In big local derby games, it’s vital that teams do the basics right. Kicking the ball would be a start, wouldn’t it? Well, Norwich’s Scottish keeper, Bryan Gunn, failed to get that memo back in 1996 after his ungainly air shot at Robert Ullathorne’s back pass gifted Ipswich a home win against their bitter rivals. It’s a moment that Town supporters will remember until the day they die. As for Bryan Gunn, he’ll, too, be remembered for this iconic gaffe more so than the rest of his 423 career appearances for club and country — d’oh!

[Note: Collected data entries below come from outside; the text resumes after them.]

(** * Twitch shoutout API: a shallow embedding of the request pipeline

    The repository ships three variants of one Express service.  The
    development follows the most complete one ([src/index.js], lines 1-308,
    "PROPER game detection") function by function, and the title-sniffing
    block of the "Enhanced" variant ([src/unnamed/part_000]).

    Conventions of the embedding:
    - a JavaScript string is a [string]; each [ascii] stands for one UTF-16
      code unit below 256, so case folding and trimming are those of
      JavaScript on that range;
    - a JavaScript number is an integer ([Z]) or [NaN]; JSON numbers with a
      fractional part are not represented, and the conversion of strings to
      numbers is left to the host;
    - a parsed JSON body is a [value]; an object is the list of its own
      properties, keys distinct;
    - [async] functions run in a state-and-exception monad over the module
      variables [twitchToken] and [tokenExpiry], a clock and the log of the
      HTTPS requests issued; a rejected promise is a thrown [error]. *)

From Stdlib Require Import String Ascii List ZArith Lia Bool Arith DecimalString.
Import ListNotations.
Set Warnings "-register-all".
Set Implicit Arguments.
Local Open Scope string_scope.

(** ** JavaScript strings *)

Module Js.

Definition dquote : string := String (ascii_of_nat 34) EmptyString.

Definition code (c : ascii) : nat := nat_of_ascii c.

Definition in_range (lo hi : nat) (c : ascii) : bool :=
  (lo <=? code c)%nat && (code c <=? hi)%nat.

(** WhiteSpace and LineTerminator code units below 256:
    TAB, LF, VT, FF, CR, SP, NBSP. *)
Definition is_space (c : ascii) : bool :=
  in_range 9 13 c || (code c =? 32)%nat || (code c =? 160)%nat.

Fixpoint trimStart (s : string) : string :=
  match s with
  | EmptyString => EmptyString
  | String c s' => if is_space c then trimStart s' else s
  end.

Fixpoint trimEnd (s : string) : string :=
  match s with
  | EmptyString => EmptyString
  | String c s' =>
      match trimEnd s' with
      | EmptyString => if is_space c then EmptyString else String c EmptyString
      | t => String c t
      end
  end.

(** [String.prototype.trim] *)
Definition trim (s : string) : string := trimEnd (trimStart s).

(** [s.startsWith(p)] *)
Definition startsWith (s p : string) : bool := prefix p s.

(** [s.substring(1)] *)
Definition substring1 (s : string) : string :=
  match s with
  | EmptyString => EmptyString
  | String _ s' => s'
  end.

(** [s.includes(t)] *)
Fixpoint includes (s t : string) : bool :=
  if prefix t s then true
  else match s with
       | EmptyString => false
       | String _ s' => includes s' t
       end.

(** [toLowerCase] on one code unit: A-Z, and the Latin-1 capitals
    U+00C0..U+00DE except the multiplication sign U+00D7. *)
Definition lower_char (c : ascii) : ascii :=
  if in_range 65 90 c then ascii_of_nat (code c + 32)
  else if in_range 192 222 c && negb (code c =? 215)%nat
       then ascii_of_nat (code c + 32)
       else c.

Fixpoint toLowerCase (s : string) : string :=
  match s with
  | EmptyString => EmptyString
  | String c s' => String (lower_char c) (toLowerCase s')
  end.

Ipswich has the history, and that’s it?

Without a doubt, the Suffolk side has the more glittering past. They molded two future England managers, bagged the First Division title in their first year in the league in 1962 and even became champions of Europe in 1981. The fact that the Town has achieved so little since is not lost on the Canaries faithful. Sixteen successive years in the English Championship and multiple failed managers in recent seasons has seen the Blues stagnate in the second tier while Norwich has flirted with the top flight on multiple occasions.

The Curse of Grant Holt Looms Large Over Portman Road

The 2010/11 campaign would leave Ipswich rather egg-faced by one man in particular: Norwich skipper, Grant Holt. The slightly-rotund target man would be the focal point of the Canaries’ surge back to the Premier League, embarrassing Ipswich on both occasions in the league. It will have been particularly galling for the Blues faithful to watch someone that looks like a builder make their back line look as flimsy as Grant Holt’s tummy.

Pitchforks at the Ready: The Verdict

In truth, both clubs suffer somewhat from delusions of grandeur; mostly due to the fact that both clubs are big fishes in a small regional (backwater) pond. However, Ipswich edges it for at least having a successful pedigree. So desperate are Norwich to have a comparable history to their Suffolk cousins that the Canaries have even listed themselves as “Participants” in the UEFA Cup in the early 90s — how tinpot? For that alone, we salute Ipswich as the Pride of Anglia.